- _Problem to work on_: With the line containing "de_height_struct v := match" as the start and the line containing "CommitmentRoot_serialize (mkCommitmentRoot [Byte.xab;" as the end, transcribe that span of the entries below exactly, including both.

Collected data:
■ ■ ■ ■ ■

(* ===== verification/TestCodecs.v ===== *)
(** * Concrete encodings beside protobuf

    A binary codec and a self-describing format that are small enough to compute with and
    satisfy the laws of [Codecs], and the round trips of [Codecs] applied to them. *)

From S2P Require Import Prelude RustStr Identifiers Primitives Path Connection Channel Context Merkle.
From S2P Require Import ConnHandlers Codecs TestChain.
Local Open Scope string_scope.
Local Open Scope N_scope.

(** ** A binary codec *)

(** Reads one positive number in the binary form of [pos_to_bytes], which ends itself. *)
Fixpoint read_pos (b : bytes) : option (positive * bytes) :=
  match b with
  | Byte.x00 :: b => '(p, rest) ← read_pos b; Some (xO p, rest)
  | Byte.x01 :: b => '(p, rest) ← read_pos b; Some (xI p, rest)
  | Byte.x02 :: b => Some (xH, b)
  | _ => None
  end.
Lemma read_pos_to_bytes p rest : read_pos (pos_to_bytes p ++ rest)%list = Some (p, rest).
Proof. induction p as [p IH|p IH|]; cbn; by rewrite ?IH. Qed.

(** A value is read if it is one that fits its integer types. *)
Definition read_fitting `{Countable A} (fits : A → Prop) `{∀ a, Decision (fits a)} (b : bytes) :
    outcome string (A * bytes) :=
  match read_pos b with
  | Some (p, rest) =>
    match decode p with
    | Some a => if decide (fits a) then Ok (a, rest) else Err "out of range"
    | None => Err "no value"
    end
  | None => Err "unexpected end"
  end.
Lemma read_fitting_written `{Countable A} (fits : A → Prop) `{∀ a, Decision (fits a)} a rest :
  fits a → read_fitting fits (to_bytes a ++ rest)%list = Ok (a, rest).
Proof.
  intros Ha. unfold read_fitting, to_bytes. rewrite read_pos_to_bytes, decode_encode. by case_decide.
Qed.
Lemma read_fitting_fits `{Countable A} (fits : A → Prop) `{∀ a, Decision (fits a)} b a rest :
  read_fitting fits b = Ok (a, rest) → fits a.
Proof.
  unfold read_fitting. destruct (read_pos b) as [[p r]|]; [|done]. destruct (decode p); [|done].
  case_decide; naive_solver.
Qed.

#[export] Instance is_u64_dec n : Decision (is_u64 n).
Proof. unfold is_u64. apply _. Defined.
#[export] Instance test_binary : BinaryCodec := {|
  BinError := string;
  kind_other := "other";
  custom s := s;
  write_u64 := to_bytes;
  read_u64 := read_fitting is_u64;
|}.
#[export] Instance test_binary_laws : BinaryLaws.
Proof. split; [exact (read_fitting_written is_u64)|exact (read_fitting_fits is_u64)]. Qed.

Definition derived_codec `{Countable A} (fits : A → Prop) `{∀ a, Decision (fits a)} : Derived A := {|
  write_value := to_bytes;
  read_value := read_fitting fits : _ → outcome BinError _;
|}.
Lemma derived_codec_laws `{Countable A} (fits : A → Prop) `{∀ a, Decision (fits a)} :
  DerivedLaws A fits (Derived0:=derived_codec fits).
Proof. split; [exact (read_fitting_written fits)|exact (read_fitting_fits fits)]. Qed.

(** ** The inner structs *)

#[export] Instance ConnectionState_countable : Countable ConnectionState.
Proof.
  apply (inj_countable' (λ s, match s with ConnUninitialized => 0 | ConnInit => 1 | ConnTryOpen => 2 | ConnOpen => 3 end)
    (λ n, match n with 0 => ConnUninitialized | 1 => ConnInit | 2 => ConnTryOpen | _ => ConnOpen end)).
  by intros [].
Defined.
#[export] Instance Version_countable : Countable Version.
Proof. countable_record (λ v, (identifier v, features v)) (λ '(a, b), mkVersion a b). Defined.
#[export] Instance CommitmentPrefix_countable : Countable CommitmentPrefix.
Proof. countable_record (λ p, prefix_bytes p) (λ a, mkCommitmentPrefix a). Defined.
#[export] Instance CommitmentProofBytes_countable : Countable CommitmentProofBytes.
Proof. countable_record (λ p, proof_bytes p) (λ a, mkCommitmentProofBytes a). Defined.
#[export] Instance ConnCounterparty_countable : Countable ConnCounterparty.
Proof.
  countable_record (λ c, (cpty_client_id c, cpty_connection_id c, cpty_prefix c))
    (λ '(a, b, c), mkConnCounterparty a b c).
Defined.
#[export] Instance InnerConnectionEnd_eq_dec : EqDecision InnerConnectionEnd.
Proof. solve_decision. Defined.
#[export] Instance InnerConnectionEnd_countable : Countable InnerConnectionEnd.
Proof.
  countable_record (λ i, ((ice_state i, ice_client_id i, ice_counterparty i),
    (ice_versions i, ice_delay_period_secs i, ice_delay_period_nanos i)))
    (λ '((a, b, c), (d, e, f)), mkInnerConnectionEnd a b c d e f).
Defined.
#[export] Instance InnerMsgConnectionOpenInit_eq_dec : EqDecision InnerMsgConnectionOpenInit.
Proof. solve_decision. Defined.
#[export] Instance InnerMsgConnectionOpenInit_countable : Countable InnerMsgConnectionOpenInit.
Proof.
  countable_record (λ i, ((icoi_client_id_on_a i, icoi_counterparty i, icoi_version i),
    (icoi_delay_period_nanos i, icoi_signer i)))
    (λ '((a, b, c), (d, e)), mkInnerMsgConnectionOpenInit a b c d e).
Defined.
#[export] Instance InnerMsgConnectionOpenTry_eq_dec : EqDecision InnerMsgConnectionOpenTry.
Proof. solve_decision. Defined.
#[export] Instance InnerMsgConnectionOpenTry_countable : Countable InnerMsgConnectionOpenTry.
Proof.
  countable_record (λ i, (((icot_client_id_on_b i, icot_client_state_of_b_on_a i),
    (icot_counterparty i, icot_versions_on_a i), (icot_proof_conn_end_on_a i,
    icot_proof_client_state_of_b_on_a i, icot_proof_consensus_state_of_b_on_a i)),
    ((icot_proofs_height_on_a i, icot_consensus_height_of_b_on_a i), (icot_delay_period_nanos i,
    icot_signer i), (icot_proof_consensus_state_of_b i, icot_previous_connection_id i))))
    (λ '(((a, b), (c, d), (e, f, g)), ((h, i), (j, k), (l, m))),
      mkInnerMsgConnectionOpenTry a b c d e f g h i j k l m).
Defined.

#[export] Instance inner_end_fits_dec i : Decision (inner_end_fits i).
Proof. unfold inner_end_fits. apply _. Defined.
#[export] Instance inner_init_fits_dec i : Decision (inner_init_fits i).
Proof. unfold inner_init_fits. apply _. Defined.
#[export] Instance inner_try_fits_dec i : Decision (inner_try_fits i).
Proof. unfold inner_try_fits. apply _. Defined.

#[export] Instance test_inner_end : Derived InnerConnectionEnd := derived_codec inner_end_fits.
#[export] Instance test_inner_init : Derived InnerMsgConnectionOpenInit := derived_codec inner_init_fits.
#[export] Instance test_inner_try : Derived InnerMsgConnectionOpenTry := derived_codec inner_try_fits.
#[export] Instance test_inner_end_laws : DerivedLaws InnerConnectionEnd inner_end_fits := derived_codec_laws _.
#[export] Instance test_inner_init_laws : DerivedLaws InnerMsgConnectionOpenInit inner_init_fits :=
  derived_codec_laws _.
#[export] Instance test_inner_try_laws : DerivedLaws InnerMsgConnectionOpenTry inner_try_fits :=
  derived_codec_laws _.

(** ** Witnesses *)

Definition test_counterparty : ConnCounterparty :=
  mkConnCounterparty (mkClientId "07-tendermint-1") (Some (ConnectionId_new 3)) (mkCommitmentPrefix (as_bytes "ibc")).
(** A delay of twelve seconds and one nanosecond. *)
Definition test_end : ConnectionEnd :=
  mkConnectionEnd ConnOpen (mkClientId "07-tendermint-0") test_counterparty compatibles (12 * NANOS_PER_SEC + 1).
(** A delay that needs more than 64 bits of nanoseconds. *)
Definition test_open_init : MsgConnectionOpenInit :=
  mkMsgConnectionOpenInit (mkClientId "07-tendermint-0") test_counterparty None U64_SIZE "relayer".
Definition test_open_try : MsgConnectionOpenTry :=
  let proof := mkCommitmentProofBytes (as_bytes "proof") in
  mkMsgConnectionOpenTry (mkClientId "07-tendermint-0") (mkAny "/client" []) test_counterparty compatibles
    proof proof proof (mkHeight 0 7) (mkHeight 0 5) (U64_SIZE - 1) "relayer" None "".

Lemma connection_borsh_roundtrip_witness :
  as_secs (conn_delay_period test_end) < U64_SIZE
  ∧ ConnectionEnd_borsh_deserialize (ConnectionEnd_borsh_serialize test_end ++ [Byte.x07])%list
    = Ok (test_end, [Byte.x07])
  ∧ (∃ e, MsgConnectionOpenInit_borsh_serialize test_open_init = Err e)
  ∧ (∃ b, MsgConnectionOpenTry_borsh_serialize test_open_try = Ok b
       ∧ MsgConnectionOpenTry_borsh_deserialize (b ++ [Byte.x07])%list = Ok (test_open_try, [Byte.x07])).
Proof.
  assert (as_secs (conn_delay_period test_end) < U64_SIZE) as Hs by reflexivity.
  split; [exact Hs|].
  exact (connection_borsh_roundtrip test_end test_open_init test_open_try [Byte.x07] Hs).
Defined.

(** Seconds at their maximum and a whole second of nanoseconds. *)
Lemma connection_end_borsh_panics_witness :
  let i := mkInnerConnectionEnd ConnOpen (mkClientId "07-tendermint-0") test_counterparty compatibles
    (U64_SIZE - 1) NANOS_PER_SEC in
  ConnectionEnd_borsh_deserialize (write_value i ++ [])%list = Panic.
Proof.
  intros i. apply (connection_end_borsh_panics i []); [reflexivity|]. split; [apply N.le_refl|reflexivity].
Defined.

(** ** A self-describing format *)

Inductive TestValue := VStr (s : string) | VHeight (n h : N) | VBytes (b : bytes).
Definition hex_digit (n : N) : string :=
  match String.get (N.to_nat n) "0123456789ABCDEF" with Some c => String c "" | None => "" end.
#[export] Instance test_serde : SerdeLib := {|
  SerValue := TestValue;
  SerError := string;
  ser_custom s := s;
  ser_str := VStr;
  ser_height_struct := VHeight;
  de_height_struct v := match v with VHeight n h => Ok (n, h) | _ => Err "expected a height" end;
  de_vec_u8 v := match v with VBytes b => Ok b | _ => Err "expected a sequence" end;
  de_prefix_struct v := match v with VBytes b => Ok b | _ => Err "expected a struct" end;
  hex_upper b := Ok (String.concat "" ((λ x, hex_digit (Byte.to_N x / 16) ++ hex_digit (Byte.to_N x mod 16)) <$> b));
|}.
#[export] Instance test_serde_laws : SerdeLaws.
Proof. split; [done|by eexists..]. Qed.

(** A root is written as the text of its bytes, and that text is not read as a root. *)
Lemma hex_fields_unreadable_witness :
  CommitmentRoot_serialize (mkCommitmentRoot [Byte.xab; Byte.x01]) = Ok (VStr "AB01")
  ∧ ∃ e, CommitmentRoot_deserialize (VStr "AB01") = Err e.
Proof.
  split; [reflexivity|].
  exact (proj1 (hex_fields_unreadable (VStr "AB01")) (mkCommitmentRoot [Byte.xab; Byte.x01]) eq_refl).
Defined.

Lemma timeout_height_serde_witness :
  TimeoutHeight_deserialize (H0:=nanos_time) (TimeoutHeight_serialize (At (mkHeight 1 5))) = Ok (At (mkHeight 1 5))
  ∧ TimeoutHeight_deserialize (H0:=nanos_time) (ser_height_struct 3 0) = Ok Never.
Proof.
  destruct (timeout_height_serde (H:=nanos_time) (At (mkHeight 1 5)) 3) as (Ha & Hb & _).
  - intros h [= <-]. repeat split; done.
  - reflexivity.
  - split; [exact Ha|exact Hb].
Defined.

■ ■ ■ ■ ■

- _Output_:
  de_height_struct v := match v with VHeight n h => Ok (n, h) | _ => Err "expected a height" end;
  de_vec_u8 v := match v with VBytes b => Ok b | _ => Err "expected a sequence" end;
  de_prefix_struct v := match v with VBytes b => Ok b | _ => Err "expected a struct" end;
  hex_upper b := Ok (String.concat "" ((λ x, hex_digit (Byte.to_N x / 16) ++ hex_digit (Byte.to_N x mod 16)) <$> b));
|}.
#[export] Instance test_serde_laws : SerdeLaws.
Proof. split; [done|by eexists..]. Qed.

(** A root is written as the text of its bytes, and that text is not read as a root. *)
Lemma hex_fields_unreadable_witness :
  CommitmentRoot_serialize (mkCommitmentRoot [Byte.xab; Byte.x01]) = Ok (VStr "AB01")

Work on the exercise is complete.